(* ===== verification/PiTheorems.v ===== *)
(** * What stays

    Consequences of the contract for every later state: dispatches live on,
    closed ones keep their evidence, delivered answers and the messages of
    frozen turns are not touched. *)

From stdpp Require Import base option list strings numbers sets relations.
From Stdlib Require Import ZArith Lia.
From S2P Require Import Prelude Sql Feed Json Text PiEnvelope Pi PiInvariant PiSteps.

Open Scope string_scope.
Open Scope list_scope.
Open Scope Z_scope.

Implicit Types (d x : dispatch) (s : pi_db) (t : turn) (m : message) (i : dispatch_identity) (e : PiOwnershipEnvelope).

(** ** One step *)

Lemma turn_dispatch s s' d : pi_turn s s' → pi_ok s → d ∈ pd_dispatches s → ∃ x, x ∈ pd_dispatches s' ∧ rtc life d x.
Proof.
  intros Hstep Hs Hd.
  assert (∀ y f (rows : list dispatch), rows = pd_dispatches s → y ∈ rows → life y (f y) → ∃ x, x ∈ update (is_dispatch (dp_incarnation y)) f rows ∧ rtc life d x) as Hmove.
  { intros y f rows -> Hy Hl. destruct (decide (dp_incarnation d = dp_incarnation y)) as [E|E].
    - rewrite (same_dispatch s d y Hs Hd Hy E). exists (f y). split; [by apply moved_in|by apply rtc_once].
    - exists d. split; [|done]. apply in_moved; [done|congruence|apply (pk_owners s Hs)|done]. }
  destruct Hstep as [s y rows _ Hins _|s y f Hy Hl _ _|s y t code eh now Hy Hst _ _ _|s s1 y t e sh eh text bytes now u inc Hy Hst _ _ _ _ Hup].
  - exists d. split; [|done]. apply insert_some in Hins as [-> _]. apply elem_of_app. by left.
  - by apply (Hmove y f (pd_dispatches s)).
  - apply (Hmove y (fail_dispatch code eh now) (pd_dispatches s)); [done..|]. by constructor.
  - destruct (upsert_message_cases _ _ _ _ _ _ _ Hup (pk_messages s Hs)) as (Ed & _). cbn. rewrite Ed.
    apply (Hmove y (final_update e sh eh bytes now) (pd_dispatches s)); [done..|]. by constructor.
Qed.
Lemma turn_turn s s' t : pi_turn s s' → pi_ok s → t ∈ pd_turns s → ∃ t', t' ∈ pd_turns s' ∧ tn_id t' = tn_id t ∧ (frozen t = true → frozen t' = true).
Proof.
  intros Hstep Hs Ht.
  assert (∀ status lifecycle increment now id s1, pd_turns s1 = pd_turns s → (tn_id t = id → frozen t = true → listed status ["cancelled"; "failed"] = true) →
    ∃ t', t' ∈ pd_turns (end_turn status lifecycle increment now id s1) ∧ tn_id t' = tn_id t ∧ (frozen t = true → frozen t' = true)) as Hend.
  { intros status lifecycle increment now id s1 E Hk. cbn. rewrite E. eexists. split; [by apply update_in|]. cbv beta. destruct (tn_id t == id) eqn:Ei; [|done].
    bools. split; [done|]. intros Hf. change (listed status ["cancelled"; "failed"] || listed lifecycle ["cancelled"; "failed"] = true). by rewrite Hk. }
  destruct Hstep as [s y rows _ _ _|s y f _ _ _ _|s y t1 code eh now Hy Hst Ht1 Hid _|s s1 y t1 e sh eh text bytes now u inc Hy Hst Ht1 Hid Hfr _ Hup]; [by exists t..| |].
  - by apply Hend.
  - destruct (upsert_message_cases _ _ _ _ _ _ _ Hup (pk_messages s Hs)) as (_ & Et & _). apply Hend; [done|]. intros E Hf.
    assert (t = t1) as -> by (eapply (NoDup_key_inj tn_id); [apply (pk_turns s Hs)|done|done|congruence]). congruence.
Qed.
Lemma turn_conversation s s' c : pi_turn s s' → pi_ok s → c ∈ pd_conversations s →
  ∃ c', c' ∈ pd_conversations s' ∧ cn_id c' = cn_id c ∧ cn_user c' = cn_user c ∧ cn_target c' = cn_target c.
Proof.
  intros Hstep Hs Hc. destruct Hstep as [s y rows _ _ _|s y f _ _ _ _|s y t1 code eh now Hy Hst Ht1 Hid _|s s1 y t1 e sh eh text bytes now u inc Hy Hst Ht1 Hid Hfr _ Hup]; [by exists c..|].
  destruct (upsert_message_cases _ _ _ _ _ _ _ Hup (pk_messages s Hs)) as (_ & _ & Ec & _). cbn. rewrite Ec. eexists. split; [by apply update_in|]. cbv beta. by destruct (cn_id c == _).
Qed.
(** A message is only written for a bound dispatch that reserved it. *)
Lemma turn_message s s' m : pi_turn s s' → pi_ok s → m ∈ pd_messages s →
  (∀ d, d ∈ pd_dispatches s → di_message (dp_id d) = mg_id m → dp_state d ≠ ds_bound) → m ∈ pd_messages s'.
Proof.
  intros Hstep Hs Hm Hno. destruct Hstep as [s y rows _ _ _|s y f _ _ _ _|s y t1 code eh now Hy Hst Ht1 Hid _|s s1 y t1 e sh eh text bytes now u inc Hy Hst Ht1 Hid Hfr _ Hup]; [done..|].
  destruct (upsert_message_cases _ _ _ _ _ _ _ Hup (pk_messages s Hs)) as (_ & _ & _ & _ & m1 & _ & _ & _ & Hw). cbn.
  destruct Hw as [Em _ _|Em _ _ _|m0 index now' _ _ _ _ -> Em _]; rewrite Em; [done|apply elem_of_app; by left|].
  pose proof (update_in (λ y0, mg_id y0 == di_message (dp_id y)) (overwrite index text now') _ _ Hm) as Hin. cbv beta in Hin.
  rewrite bool_decide_false in Hin; [done|]. intros E. by apply (Hno y Hy).
Qed.
(** The messages of a frozen turn. *)
Definition in_turn (id : string) m : bool := mg_turn m == id.
Lemma turn_frozen s s' t : pi_turn s s' → pi_ok s → t ∈ pd_turns s → frozen t = true → select (in_turn (tn_id t)) (pd_messages s') = select (in_turn (tn_id t)) (pd_messages s).
Proof.
  intros Hstep Hs Ht Hf. destruct Hstep as [s y rows _ _ _|s y f _ _ _ _|s y t1 code eh now Hy Hst Ht1 Hid _|s s1 y t1 e sh eh text bytes now u inc Hy Hst Ht1 Hid Hfr _ Hup]; [done..|].
  destruct (upsert_message_cases _ _ _ _ _ _ _ Hup (pk_messages s Hs)) as (_ & _ & _ & _ & m1 & _ & (_ & Hturn & _) & _ & Hw). cbn.
  assert (tn_id t ≠ di_turn (dp_id y)) as Hne.
  { intros E. assert (t = t1) as -> by (eapply (NoDup_key_inj tn_id); [apply (pk_turns s Hs)|done|done|congruence]). congruence. }
  destruct Hw as [Em _ _|Em _ _ _|m0 index now' Hm0 Hid0 Ht0 _ -> Em _]; rewrite Em; [done| |].
  - rewrite select_app. unfold select at 2. cbn. unfold in_turn at 2. rewrite bool_decide_false by congruence. by rewrite app_nil_r.
  - apply select_update_other. intros r Hr E. bools. assert (r = m0) as -> by (eapply (NoDup_key_inj mg_id); [apply (pk_messages s Hs)|done|done|congruence]).
    unfold in_turn. cbn. split; apply bool_decide_false; congruence.
Qed.

(** ** Later states *)

Lemma turns_dispatch s s' d : rtc pi_turn s s' → pi_ok s → d ∈ pd_dispatches s → ∃ x, x ∈ pd_dispatches s' ∧ rtc life d x.
Proof.
  intros Hr. revert d. induction Hr as [|s s1 s2 Hst _ IH]; intros d Hs Hd; [by exists d|]. destruct (turn_dispatch s s1 d Hst Hs Hd) as (x & Hx & Hl).
  destruct (IH x (pi_turn_ok _ _ Hst Hs) Hx) as (y & Hy & Hl'). exists y. split; [done|]. by etrans.
Qed.
Lemma turns_turn s s' t : rtc pi_turn s s' → pi_ok s → t ∈ pd_turns s → ∃ t', t' ∈ pd_turns s' ∧ tn_id t' = tn_id t ∧ (frozen t = true → frozen t' = true).
Proof.
  intros Hr. revert t. induction Hr as [|s s1 s2 Hst _ IH]; intros t Hs Ht; [by exists t|]. destruct (turn_turn s s1 t Hst Hs Ht) as (x & Hx & Hid & Hf).
  destruct (IH x (pi_turn_ok _ _ Hst Hs) Hx) as (y & Hy & Hid' & Hf'). exists y. split_and!; [done|congruence|auto].
Qed.
Lemma turns_conversation s s' c : rtc pi_turn s s' → pi_ok s → c ∈ pd_conversations s →
  ∃ c', c' ∈ pd_conversations s' ∧ cn_id c' = cn_id c ∧ cn_user c' = cn_user c ∧ cn_target c' = cn_target c.
Proof.
  intros Hr. revert c. induction Hr as [|s s1 s2 Hst _ IH]; intros c Hs Hc; [by exists c|]. destruct (turn_conversation s s1 c Hst Hs Hc) as (x & Hx & ? & ? & ?).
  destruct (IH x (pi_turn_ok _ _ Hst Hs) Hx) as (y & Hy & ? & ? & ?). exists y. split_and!; congruence.
Qed.
Lemma lives_id d x : rtc life d x → dp_id x = dp_id d.
Proof. induction 1 as [|d x y Hl _ IH]; [done|]. rewrite IH. by apply life_id. Qed.
Definition same_evidence d x : Prop :=
  dp_state x = dp_state d ∧ dp_binding x = dp_binding d ∧ dp_source x = dp_source d ∧ dp_final x = dp_final d ∧ dp_failure x = dp_failure d.
Lemma lives_closed d x : rtc life d x → closed d → same_evidence d x.
Proof.
  induction 1 as [|d x y Hl _ IH]; intros Hc; [by unfold same_evidence|]. destruct (life_closed _ _ Hl Hc) as (E1 & E2 & E3 & E4 & E5).
  destruct IH as (F1 & F2 & F3 & F4 & F5); [unfold closed in *; by rewrite E1|]. unfold same_evidence. split_and!; congruence.
Qed.
(** A message reserved by a closed dispatch. *)
Lemma turns_message s s' m d : rtc pi_turn s s' → pi_ok s → d ∈ pd_dispatches s → closed d → di_message (dp_id d) = mg_id m → m ∈ pd_messages s → m ∈ pd_messages s'.
Proof.
  intros Hr. revert d. induction Hr as [|s s1 s2 Hst _ IH]; intros d Hs Hd Hc Hid Hm; [done|].
  destruct (turn_dispatch s s1 d Hst Hs Hd) as (x & Hx & Hl). eapply (IH x); [by eapply pi_turn_ok|done| | |].
  - destruct (lives_closed _ _ Hl Hc) as (E & _). unfold closed in *. by rewrite E.
  - by rewrite (lives_id _ _ Hl).
  - eapply turn_message; [done..|]. intros y Hy Hyid.
    assert (y = d) as -> by (eapply (NoDup_key_inj (λ d, di_message (dp_id d))); [apply (ow_message _ (pk_owners s Hs))|done|done|congruence]).
    unfold closed in Hc. intuition congruence.
Qed.
Lemma turns_frozen s s' t : rtc pi_turn s s' → pi_ok s → t ∈ pd_turns s → frozen t = true →
  select (in_turn (tn_id t)) (pd_messages s') = select (in_turn (tn_id t)) (pd_messages s).
Proof.
  intros Hr. revert t. induction Hr as [|s s1 s2 Hst _ IH]; intros t Hs Ht Hf; [done|]. destruct (turn_turn s s1 t Hst Hs Ht) as (x & Hx & Hid & Hfx).
  rewrite <- (turn_frozen s s1 t Hst Hs Ht Hf), <- Hid. apply IH; [by eapply pi_turn_ok|done|auto].
Qed.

▶ [What you are asked to do] One number is the full answer: how many lines of the records include the string "assert".

▶ [Solved exercise] 7